María dejó el té y miró a la anciana. Percibió una fuerza interior en ella, por frágil que fuera el cuerpo que la encerraba.
—No soy de la policía. No soy una interrogadora profesional. Imagino que se nota.
—Se nota. Por eso la han enviado. El inspector no es tonto. No sabe tanto como cree, pero no es tonto. ¿Han asesinado a más personas?
María asintió.
—Lo suponía. No me dan periódicos. Me tratan como a una vieja senil, pero sabía que usted volvería si había más asesinatos.
—¿Qué es lo que no sabe el inspector?
Daba la impresión de que Catalina Lucena estaba mirando a través de ella, con sus ojos penetrantes hundidos en las cuencas.
—Los hombres están excluidos de esto.
—¿De qué? —preguntó María, y una imagen surgida de la nada, que ya había visto antes, cruzó poco a poco, vacilante, ante sus ojos: la imagen de una paloma blanca, decapitada, que descendía lentamente de un cielo azul inmaculado, derramando gotas de sangre de su cuello segado. Meneó la cabeza y desapareció.

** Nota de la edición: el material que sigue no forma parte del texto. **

(* ===== verification/UpnpCommands.v ===== *)
(** * UpnpCommands

    The actions of a gateway (src/peer/external/miniupnpc-2.1.20190408/upnpcommands.c)
    over [simpleUPnPcommand] of Soap, which sends one action and gives back the reply, and the texts
    of their errors (upnperrors.c).  A pointer argument is an [option]: [None] is the
    null pointer.  A function that writes through pointers returns its [int] and what
    the pointers hold afterwards. *)
From S2P Require Import Prelude.
From S2P Require Import CStr.
From S2P Require Import CSys.
From S2P Require Import MiniXml.
From S2P Require Import XmlDocument.
From S2P Require Import UpnpReply.
From S2P Require Import PortListing.
From S2P Require Import ParseUrl.
From S2P Require Import HttpHeaders.
From S2P Require Import HttpBody.
From S2P Require Import Connect.
From S2P Require Import Soap.
From S2P Require Import Exchange.

Definition UPNPCOMMAND_SUCCESS : Z := 0.
Definition UPNPCOMMAND_UNKNOWN_ERROR : Z := -1.
Definition UPNPCOMMAND_INVALID_ARGS : Z := -2.
Definition UPNPCOMMAND_HTTP_ERROR : Z := -3.
Definition UPNPCOMMAND_INVALID_RESPONSE : Z := -4.
Definition UPNPCOMMAND_MEM_ALLOC_ERROR : Z := -5.
Definition UPNPDISCOVER_SOCKET_ERROR : Z := -101.
Definition UPNPDISCOVER_MEMORY_ERROR : Z := -102.

Definition my_atoui (s : option string) : Z :=
  match s with Some s => strtoull 0 s | None => 0 end.

Section UpnpCommands.
Context `{Os} `{Patience}.
Context (controlURL servicetype : option string).

(** Send the action and read the reply: [None] when there is none. *)
Definition call_action (action : string) (args : option (list UPNParg)) :
    M Sys (option NameValueParserData) :=
  let! b := simpleUPnPcommand (-1) controlURL servicetype action args in
  match b with
  | None => ret None
  | Some (buffer, bufsize) => let! pdata := ParseNameValue buffer bufsize in ret (Some pdata)
  end.

(** The same with a table of [n] arguments allocated first: on the left the code to
    return when that fails. *)
Definition call_with_args (n : Z) (action : string) (args : list UPNParg) :
    M Sys (Z + NameValueParserData) :=
  let! ok := malloc (n * sizeof_UPNParg) in
  if negb ok then ret (inl UPNPCOMMAND_MEM_ALLOC_ERROR)
  else
    let! r := call_action action (Some args) in
    match r with
    | None => ret (inl UPNPCOMMAND_HTTP_ERROR)
    | Some pdata => ret (inr pdata)
    end.

(** [p = ...("errorCode"); if(p) { ret = UNKNOWN_ERROR; sscanf(p, "%d", &ret); }] *)
Definition error_or (pdata : NameValueParserData) (r : Z) : Z :=
  match GetValueFromNameValueList pdata "errorCode" with
  | Some p => default UPNPCOMMAND_UNKNOWN_ERROR (scan_d p)
  | None => r
  end.
(** [ret] once a value was looked for. *)
Definition success_if (p : option string) : Z :=
  match p with Some _ => UPNPCOMMAND_SUCCESS | None => UPNPCOMMAND_UNKNOWN_ERROR end.
(** [if(p && dst) { strncpy(dst, p, n); dst[n-1] = 0; }] *)
Definition copy_if (n : Z) (dst p : option string) : option string :=
  match dst, p with Some _, Some v => Some (strncpy_term n v) | _, _ => dst end.
(** [if(dst) { if(p) { strncpy(dst, p, n); dst[n-1] = 0; } else dst[0] = 0; }] *)
Definition copy_or_empty (n : Z) (dst p : option string) : option string :=
  match dst with
  | Some _ => Some (match p with Some v => strncpy_term n v | None => "" end)
  | None => None
  end.
(** [if(p) { strncpy(dst, p, n); dst[n-1] = 0; }] for a pointer that was not tested. *)
Definition copy_unchecked (n : Z) (dst p : option string) : M Sys (option string) :=
  match dst, p with
  | Some _, Some v => ret (Some (strncpy_term n v))
  | None, Some _ => fail Undefined
  | _, None => ret dst
  end.
(** [if(dst) { if(p) sscanf(p, "%u", dst); else *dst = 0; }] *)
Definition scan_or_zero (dst : option Z) (p : option string) : option Z :=
  match dst with
  | Some v => Some (match p with Some s => default v (scan_u s) | None => 0 end)
  | None => None
  end.

(** ** Traffic counters *)
Definition get_total (action name : string) : M Sys Z :=
  let! r := call_action action None in
  match r with
  | None => ret (wrap_u 64 UPNPCOMMAND_HTTP_ERROR)
  | Some pdata => ret (wrap_u 32 (my_atoui (GetValueFromNameValueList pdata name)))
  end.
Definition UPNP_GetTotalBytesSent : M Sys Z := get_total "GetTotalBytesSent" "NewTotalBytesSent".
Definition UPNP_GetTotalBytesReceived : M Sys Z :=
  get_total "GetTotalBytesReceived" "NewTotalBytesReceived".
Definition UPNP_GetTotalPacketsSent : M Sys Z :=
  get_total "GetTotalPacketsSent" "NewTotalPacketsSent".
Definition UPNP_GetTotalPacketsReceived : M Sys Z :=
  get_total "GetTotalPacketsReceived" "NewTotalPacketsReceived".

(** ** State of the connection *)
Definition UPNP_GetStatusInfo (status : option string) (uptime : option Z)
    (lastconnerror : option string) : M Sys (Z * (option string * option Z * option string)) :=
  if bool_decide (status = None) && bool_decide (uptime = None)
  then ret (UPNPCOMMAND_INVALID_ARGS, (status, uptime, lastconnerror))
  else
    let! r := call_action "GetStatusInfo" None in
    match r with
    | None => ret (UPNPCOMMAND_HTTP_ERROR, (status, uptime, lastconnerror))
    | Some pdata =>
        let up := GetValueFromNameValueList pdata "NewUptime" in
        let p := GetValueFromNameValueList pdata "NewConnectionStatus" in
        let err := GetValueFromNameValueList pdata "NewLastConnectionError" in
        let r := match p, up with
                 | Some _, Some _ => UPNPCOMMAND_SUCCESS
                 | _, _ => UPNPCOMMAND_UNKNOWN_ERROR
                 end in
        ret (error_or pdata r,
             (copy_or_empty 64 status p, scan_or_zero uptime up, copy_or_empty 64 lastconnerror err))
    end.

Definition UPNP_GetConnectionTypeInfo (connectionType : option string) :
    M Sys (Z * option string) :=
  if bool_decide (connectionType = None) then ret (UPNPCOMMAND_INVALID_ARGS, connectionType)
  else
    let! r := call_action "GetConnectionTypeInfo" None in
    match r with
    | None => ret (UPNPCOMMAND_HTTP_ERROR, connectionType)
    | Some pdata =>
        let p := GetValueFromNameValueList pdata "NewConnectionType" in
        let r := success_if p in
        ret (error_or pdata r, copy_or_empty 64 connectionType p)
    end.

Definition UPNP_GetLinkLayerMaxBitRates (bitrateDown bitrateUp : option Z) :
    M Sys (Z * (option Z * option Z)) :=
  if bool_decide (bitrateDown = None) && bool_decide (bitrateUp = None)
  then ret (UPNPCOMMAND_INVALID_ARGS, (bitrateDown, bitrateUp))
  else
    let! r := call_action "GetCommonLinkProperties" None in
    match r with
    | None => ret (UPNPCOMMAND_HTTP_ERROR, (bitrateDown, bitrateUp))
    | Some pdata =>
        let down := GetValueFromNameValueList pdata "NewLayer1DownstreamMaxBitRate" in
        let up := GetValueFromNameValueList pdata "NewLayer1UpstreamMaxBitRate" in
        let r := match down, up with
                 | Some _, Some _ => UPNPCOMMAND_SUCCESS
                 | _, _ => UPNPCOMMAND_UNKNOWN_ERROR
                 end in
        ret (error_or pdata r, (scan_or_zero bitrateDown down, scan_or_zero bitrateUp up))
    end.

Definition UPNP_GetExternalIPAddress (extIpAdd : option string) : M Sys (Z * option string) :=
  match extIpAdd, controlURL, servicetype with
  | Some _, Some _, Some _ =>
      let! r := call_action "GetExternalIPAddress" None in
      match r with
      | None => ret (UPNPCOMMAND_HTTP_ERROR, extIpAdd)
      | Some pdata =>
          let p := GetValueFromNameValueList pdata "NewExternalIPAddress" in
          let r := success_if p in
          ret (error_or pdata r, copy_or_empty 16 extIpAdd p)
      end
  | _, _, _ => ret (UPNPCOMMAND_INVALID_ARGS, extIpAdd)
  end.

(** ** Port mappings *)
Definition result_code (r : Z + NameValueParserData) : Z :=
  match r with inl e => e | inr pdata => error_or pdata UPNPCOMMAND_SUCCESS end.

Definition AddPortMappingArgs (extPort inPort inClient desc proto remoteHost leaseDuration :
    option string) : list UPNParg :=
  [("NewRemoteHost", remoteHost); ("NewExternalPort", extPort); ("NewProtocol", proto);
   ("NewInternalPort", inPort); ("NewInternalClient", inClient); ("NewEnabled", Some "1");
   ("NewPortMappingDescription", Some (default "libminiupnpc" desc));
   ("NewLeaseDuration", Some (default "0" leaseDuration))].

Definition UPNP_AddPortMapping (extPort inPort inClient desc proto remoteHost leaseDuration :
    option string) : M Sys Z :=
  match inPort, inClient, proto, extPort with
  | Some _, Some _, Some _, Some _ =>
      let! r := call_with_args 9 "AddPortMapping"
        (AddPortMappingArgs extPort inPort inClient desc proto remoteHost leaseDuration) in
      ret (result_code r)
  | _, _, _, _ => ret UPNPCOMMAND_INVALID_ARGS
  end.

Definition UPNP_AddAnyPortMapping (extPort inPort inClient desc proto remoteHost leaseDuration
    reservedPort : option string) : M Sys (Z * option string) :=
  match inPort, inClient, proto, extPort with
  | Some _, Some _, Some _, Some _ =>
      let! r := call_with_args 9 "AddAnyPortMapping"
        (AddPortMappingArgs extPort inPort inClient desc proto remoteHost leaseDuration) in
      match r with
      | inl e => ret (e, reservedPort)
      | inr pdata =>
          match GetValueFromNameValueList pdata "errorCode" with
          | Some resVal =>
              ret (default UPNPCOMMAND_UNKNOWN_ERROR (scan_d resVal), reservedPort)
          | None =>
              match GetValueFromNameValueList pdata "NewReservedPort" with
              | Some p =>
                  let! reservedPort := copy_unchecked 6 reservedPort (Some p) in
                  ret (UPNPCOMMAND_SUCCESS, reservedPort)
              | None => ret (UPNPCOMMAND_INVALID_RESPONSE, reservedPort)
              end
          end
      end
  | _, _, _, _ => ret (UPNPCOMMAND_INVALID_ARGS, reservedPort)
  end.

Definition UPNP_DeletePortMapping (extPort proto remoteHost : option string) : M Sys Z :=
  match extPort, proto with
  | Some _, Some _ =>
      let! r := call_with_args 4 "DeletePortMapping"
        [("NewRemoteHost", remoteHost); ("NewExternalPort", extPort); ("NewProtocol", proto)] in
      ret (result_code r)
  | _, _ => ret UPNPCOMMAND_INVALID_ARGS
  end.

Definition UPNP_DeletePortMappingRange (extPortStart extPortEnd proto manage : option string) :
    M Sys Z :=
  match extPortStart, extPortEnd, proto, manage with
  | Some _, Some _, Some _, Some _ =>
      let! r := call_with_args 5 "DeletePortMappingRange"
        [("NewStartPort", extPortStart); ("NewEndPort", extPortEnd); ("NewProtocol", proto);
         ("NewManage", manage)] in
      ret (result_code r)
  | _, _, _, _ => ret UPNPCOMMAND_INVALID_ARGS
  end.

—Del flujo de la vida y la muerte que atraviesa el mundo —dijo la anciana, y María sintió que un frío mortal invadía la habitación—. Sólo fluye de nosotras. Cuando se corta, sólo nosotras somos las causantes.
María estaba temblando. La habitación parecía más pequeña que antes, la luz había virado de una calidez dorada a un color diferente, brillante, frío, áspero. En la mujer habitaba una locura que la asustaba.
—No estoy segura de comprenderla…
—Lo hará. Ellos la herirán, ellos la dominarán, pero al final usted comprenderá. Y les derrotará, mediante el dolor. Es nuestro don, el don por el cual nos odian, porque nunca nos lo podrán arrebatar.
María miró sus manos y vio que estaban temblando. Las enlazó y se calmaron, poco a poco. La sangre volvió, la calidez volvió, la habitación recuperó su apariencia anterior.
—Él la ha enviado para que le hable de la guerra —dijo la anciana, con una voz que parecía tener siglos de edad—. Sabe que nunca se lo diré a él. Sabe que nunca se lo he dicho a nadie. Cree que usted puede descubrir el secreto. ¿Por qué lo cree?
—No lo sé.
—Porque sabe que ellos también han marcado su pasado. Ha reconocido las cicatrices.
¿Luis?, pensó. ¿Tan visibles eran las cicatrices? ¿O sólo eran simples informes en algún expediente?
—Ser herido por un ser amado es más doloroso que ser herido por alguien a quien se odia —dijo Catalina Lucena.
María hundió las uñas en las palmas de sus manos y trató de serenarse.
—¿Cómo sabe estas cosas? ¿De dónde obtiene su sabiduría?
—Miro y veo.
Rio. Era el sonido de hojas secas aplastadas por una bota.
—Bien, ¿le gustaría saber qué pasó en La Soledad? —preguntó Catalina Lucena.
No, pensó María, no, no, no. Preferiría que me hablara de cualquier otra cosa, de la música, de las flores, del sol, de los patios frescos, del agua que corre, del sonido de la risa, de los niños, de la luz. Me gustaría escuchar una conversación que me inspirara, que me llenara de vida, me gustaría oír hablar de la vida, de la bondad, de la gratitud.
La mascarilla verde y las paredes de terciopelo rojo.
—Sí —contestó—. Me gustaría saber qué pasó en La Soledad.
Y por un momento, la paloma regresó, con sus tres metros de altura, delante de su cara, mientras no cesaba de chorrear sangre en el aire.
Cuando se recuperó, cuando el chillido agazapado en su interior se disolvió en la nada, miró a la anciana. Había una expresión de triunfo en el rostro grisáceo y arrugado.